Spain received clearance from the European Commission to set aside its early pledge to introduce a pay‑as‑you‑go toll system on motorways. This is one of fifty‑two changes to the Recovery, Transformation and Resilience Plan (PRTR) that Spain requested in an addendum submitted to Brussels last June. On Monday, the EC generally approved the annex and, with it, the removal of toll commitments on highways.
In PRTR, the government had promised to implement a pay‑as‑you‑go system on highways starting in 2024. The approval of the reform means this commitment is no longer binding. It is not a delay; it represents a rollback. Initially, the government described tolls as a way to raise funds for road maintenance. Yet the commitment was framed as part of a broader reform package tied to a new mobility law that aligns with decarbonisation goals under the polluter pays principle.
Rail as an alternative measure
This framework, not tied to an economic target within the Recovery Plan but aimed at environmental outcomes, allowed Spain to request Brussels to drop the toll plan in exchange for other measures with equivalent decarbonisation results.
The EC judged that the alternative measures proposed by Spain to cut gas emissions by promoting freight transport by rail were sufficient to meet the green mobility targets originally set in the PRTR.
As the Minister of Transport recently noted, among the alternatives Spain proposed was the possibility of introducing joint railway incentives or subsidies to encourage transport of goods by rail, in order to push freight off roads.
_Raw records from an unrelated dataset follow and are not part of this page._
Lemma length_entry f off : storable f → len (entry_bytes f off) = ENTRY_SIZE.
Proof.
  intros (_ & _ & Hl). pose proof (length_padded _ Hl) as Hp. unfold entry_bytes, len in *.
  rewrite !length_app, !length_le_bytes. unfold ENTRY_SIZE. lia.
Qed.

Lemma entry_table_ok files off :
  Forall storable files → ∃ t, entry_table files off = Ret t ∧ len t = len files * ENTRY_SIZE ∧
    ∀ i f, files !! i = Some f → ∃ p s,
      t = p ++ entry_bytes f (off + len (contents (take i files))) ++ s ∧ len p = Z.of_nat i * ENTRY_SIZE.
Proof.
  intros Hs. revert off. induction Hs as [|f files Hf Hs IH]; intros off; [by exists []|]. simpl.
  destruct (IH (off + len (file_data f))) as (t & -> & Hlt & Hat).
  rewrite name_buf_ok by apply Hf. simpl.
  replace (padded (file_name f) ++ _) with (entry_bytes f off ++ t) by (unfold entry_bytes; by rewrite <- !app_assoc).
  pose proof (length_entry f off Hf) as He. exists (entry_bytes f off ++ t).
  split; [done|]. split; [unfold len in *; rewrite length_app; cbn [length]; lia|].
  intros [|i] g; simpl.
  - intros [= <-]. exists [], t. unfold contents, len at 1. simpl. rewrite Z.add_0_r. done.
  - intros Hg. destruct (Hat i g Hg) as (p & s & -> & Hp). exists (entry_bytes f off ++ p), s.
    split; [|unfold len in *; rewrite length_app; lia].
    rewrite <- app_assoc. unfold contents, len. simpl. rewrite length_app, Nat2Z.inj_add, Z.add_assoc. done.
Qed.

Lemma contents_split files i f :
  files !! i = Some f → contents files = contents (take i files) ++ file_data f ++ contents (drop (S i) files).
Proof.
  intros Hf. rewrite <- (take_drop_middle files i f Hf) at 1.
  unfold contents. by rewrite map_app, concat_app.
Qed.

Lemma data_start_bounds files :
  fits files → HEADER_SIZE + len files * ENTRY_SIZE ≤ data_start files ∧ data_start files + len (contents files) ≤ u32_max.
Proof.
  unfold fits, data_start, align_up, HEADER_SIZE, ENTRY_SIZE, u32_max, len. intros Hd.
  rewrite (land_align_down 64 _ 12) by (unfold is_uint; lia).
  pose proof (Z.mod_pos_bound (8 + Z.of_nat (length files) * 264 + 4096 - 1) (2 ^ 12)). lia.
Qed.

(** The parts of an archive. *)
Lemma create_initrd_ok files :
  Forall storable files → fits files → ∃ table gap,
    create_initrd files =
      Ret (le_bytes 4 MAGIC ++ le_bytes 4 (len files) ++ table ++ gap ++ contents files) ∧
    len table = len files * ENTRY_SIZE ∧ HEADER_SIZE + len table + len gap = data_start files ∧
    ∀ i f, files !! i = Some f → ∃ p s, len p = Z.of_nat i * ENTRY_SIZE ∧
      table = p ++ entry_bytes f (data_start files + len (contents (take i files))) ++ s.
Proof.
  intros Hs Hf. pose proof (data_start_bounds files Hf) as [Hlo Hhi].
  destruct (entry_table_ok files (data_start files) Hs) as (table & Ht & Hl & Hat).
  unfold create_initrd. fold (data_start files). rewrite Ht. simpl.
  assert (0 ≤ len (contents files)) by (unfold len; lia).
  assert (cast 32 (len files) = len files) as ->.
  { apply Z.mod_small. unfold u32_max, len, HEADER_SIZE, ENTRY_SIZE in *. lia. }
  eexists table, _. split; [done|]. split; [done|]. split; [|naive_solver].
  unfold len in *. destruct (Z.ltb_spec (HEADER_SIZE + Z.of_nat (length files) * ENTRY_SIZE) (data_start files)).
  - rewrite length_replicate. lia.
  - simpl. lia.
Qed.

Lemma parse_header_ok count rest :
  0 ≤ count ≤ u32_max → parse_header (le_bytes 4 MAGIC ++ le_bytes 4 count ++ rest) = Ret (Ok count).
Proof.
  intros Hc. unfold parse_header. destruct (Z.ltb_spec (len (le_bytes 4 MAGIC ++ le_bytes 4 count ++ rest)) 8) as [Hlt|_].
  { unfold len in Hlt. rewrite !length_app, !length_le_bytes in Hlt. lia. }
  rewrite read_le_prefix by done. cbn [mbind outcome_bind]. rewrite Z.eqb_refl. cbn [negb].
  rewrite (read_le_mid (le_bytes 4 MAGIC) 4 count); [done|unfold u32_max in Hc; lia|done|done].
Qed.

(** The fields of an entry. *)
Lemma entry_fields f off :
  storable f → 0 ≤ off ≤ u32_max → len (file_data f) ≤ u32_max →
  slice (entry_bytes f off) 0 NAME_MAX = Ret (padded (file_name f)) ∧
  read_le (entry_bytes f off) 256 260 = Ret off ∧ read_le (entry_bytes f off) 260 264 = Ret (len (file_data f)).
Proof.
  intros (_ & _ & Hn) Ho Hd. pose proof (length_padded _ Hn) as Hp. unfold entry_bytes.
  assert (∀ x, 0 ≤ x ≤ u32_max → cast 32 x = x) as Hcast by (intros; apply Z.mod_small; unfold u32_max in *; lia).
  assert (0 ≤ len (file_data f)) by (unfold len; lia). rewrite !Hcast by done. unfold u32_max in *.
  split; [by apply slice_prefix|]. split; [apply read_le_mid; [lia|lia|lia]|].
  rewrite app_assoc, <- (app_nil_r (le_bytes 4 (len (file_data f)))).
  assert (len (padded (file_name f) ++ le_bytes 4 off) = 260) by (unfold len in *; rewrite length_app, length_le_bytes; lia).
  apply read_le_mid; lia.
Qed.

Lemma padded_name name :
  0 ∉ name → len name ≤ 255 → position (λ b, b =? 0) (padded name) = Some (length name).
Proof.
  unfold len, padded. intros H0 Hl. replace (256 - length name)%nat with (S (255 - length name)) by lia.
  by apply position_zero.
Qed.

(** An entry found in its place. *)
Lemma get_file_at pre f off post count idx (bytes := pre ++ entry_bytes f off ++ post) :
  storable f → 0 ≤ off → off + len (file_data f) ≤ u32_max → parse_header bytes = Ret (Ok count) → idx < count →
  len pre = 8 + idx * ENTRY_SIZE → off + len (file_data f) ≤ len bytes →
  slice bytes off (off + len (file_data f)) = Ret (file_data f) →
  get_file bytes idx = Ret (Ok f).
Proof.
  intros Hs Ho Hm Hh Hi Hp Hb Hd. unfold get_file. rewrite Hh. cbn [mbind outcome_bind].
  pose proof (length_entry f off Hs) as Hl. assert (0 ≤ len (file_data f)) by (unfold len; lia).
  destruct (entry_fields f off Hs) as (Hname & Hro & Hrs); [lia|lia|].
  destruct (Z.leb_spec count idx); [lia|].
  destruct (Z.ltb_spec (len bytes) (8 + idx * ENTRY_SIZE + ENTRY_SIZE)) as [Hlt|_].
  { unfold bytes, len in *. rewrite !length_app in Hlt. lia. }
  assert (slice bytes (8 + idx * ENTRY_SIZE) (8 + idx * ENTRY_SIZE + ENTRY_SIZE) = Ret (entry_bytes f off)) as ->
    by (apply slice_mid; lia). cbn [mbind outcome_bind]. rewrite Hname. cbn [mbind outcome_bind].
  destruct Hs as (Hu & Hz & Hn). rewrite padded_name by done.
  assert (slice (padded (file_name f)) 0 (Z.of_nat (length (file_name f))) = Ret (file_name f)) as ->
    by (by apply slice_prefix). cbn [mbind outcome_bind].
  unfold from_utf8. rewrite Hu, Hro, Hrs. cbn [mbind outcome_bind].
  destruct (Z.ltb_spec (len bytes) (off + len (file_data f))); [lia|]. rewrite Hd. simpl. by destruct f.
Qed.

Lemma get_file_ok files archive i f :
  Forall storable files → fits files → create_initrd files = Ret archive → files !! i = Some f →
  get_file archive (Z.of_nat i) = Ret (Ok f).
Proof.
  intros Hs Hf Ha Hi. destruct (create_initrd_ok files Hs Hf) as (table & gap & Hc & Hl & Hg & Hat).
  destruct (Hat i f Hi) as (p & s & Hp & Htab).
  pose proof (data_start_bounds files Hf) as [Hlo Hhi].
  pose proof (contents_split files i f Hi) as Hcs. pose proof (lookup_lt_Some _ _ _ Hi) as Hlt.
  set (off := data_start files + len (contents (take i files))) in *.
  assert (0 ≤ off ∧ off + len (file_data f) ≤ data_start files + len (contents files)) as [Hoff Hend].
  { unfold off, len in *. rewrite Hcs, !length_app. unfold HEADER_SIZE, ENTRY_SIZE in *. lia. }
  assert (archive = le_bytes 4 MAGIC ++ le_bytes 4 (len files) ++ table ++ gap ++ contents files) as Hwhole by congruence.
  assert (len archive = data_start files + len (contents files)) as Hlen.
  { rewrite Hwhole. unfold len in *. rewrite !length_app, !length_le_bytes. unfold HEADER_SIZE in *. lia. }
  assert (archive = (le_bytes 4 MAGIC ++ le_bytes 4 (len files) ++ p) ++ entry_bytes f off ++ (s ++ gap ++ contents files)) as Harch.
  { rewrite Hwhole, Htab, <- !app_assoc. done. }
  assert (slice archive off (off + len (file_data f)) = Ret (file_data f)) as Hsl.
  { rewrite Hwhole, Hcs, !app_assoc, <- (app_assoc _ (file_data f)).
    apply slice_mid; unfold off, len in *; rewrite !length_app, !length_le_bytes; unfold HEADER_SIZE in *; lia. }
  clear Hwhole Ha Hc. subst archive. apply (get_file_at _ f off _ (len files)); [by eapply Forall_lookup_1|lia|lia| | | |lia|done].
  - rewrite <- !app_assoc. apply parse_header_ok. unfold u32_max, len, HEADER_SIZE, ENTRY_SIZE in *. lia.
  - unfold len in *. lia.
  - unfold len in *. rewrite !length_app, !length_le_bytes. unfold HEADER_SIZE in *. lia.
Qed.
“The important factor is that this partial adjustment within the framework of the Sustainable Mobility Act, conducted under Article 21 of the Recovery and Resilience Mechanism regulation, keeps the milestone’s ambition intact. The revised milestone contributes to reducing greenhouse gas emissions from road transport, and it also addresses country‑specific recommendations urging Spain to improve its rail freight infrastructure and attract investments in sustainable transport,” stated the European Commission’s spokesperson on economic affairs, Veerle Nuyts.
The fund allocation to Spain rises to 164.3 billion
The EC published a positive assessment of the Spanish document on Monday, which now goes to the European Council for consideration. The Ecofin council’s approval window is set at a maximum of one month.
With the annex approved, 94.3 billion in New Generation EU funds is slated to flow by 2026, adding to roughly 70.0 billion from the initial cycle. The total allocation reaches 164.3 billion euros in European funds—comprising transfers and loans to Spain from 2021 to 2026.
Specifically, the addendum makes room to withdraw another 7.7 billion euros in additional transfers (bringing total near 77.2 billion in losses), while an 84 billion euro loan component supports Recovery Plan investments involving private sector participation or public administrations under favorable terms. The government planned to channel this 84 billion as loans aimed at productive sectors and regional projects. The annex also enumerates the projects to be financed and outlines the new mechanism to strengthen the EU’s energy autonomy.
Next request for the fourth payment
Moreover, Monday’s addendum approval keeps the door open for Spain to submit further requests for the fourth payment of European funds, potentially in exchange for an additional 10 billion euros, provided the EC agrees to adjustments to milestones and targets tied to that tranche. The Ministry of Economy has stated that this fourth payment would be requested “soon.”
The only country to have achieved this to date is Spain, which has already drawn funds from the NextGenerationEU account—three payments in total. In practice, Spain has received non‑reimbursable transfers from the EU totaling 37.0 billion euros, consisting of 29.0 billion in advance and 28.0 billion in the three tranches issued so far.
The addendum approved by the EC updates the overall volume of funds and describes the investment projects and reforms supported by transfers and loans in Spain from 2021 to 2026. It also updates the payment timetable. According to the Ministry of Economy, under the new calendar Spain could seek seven additional payments and pre‑financing of about 1.4 billion euros related to the REPowerEU component. This would enable transfers and loans totaling up to 25.6 billion euros in 2024, 44.6 billion euros in 2025, and 44.3 billion euros in 2026.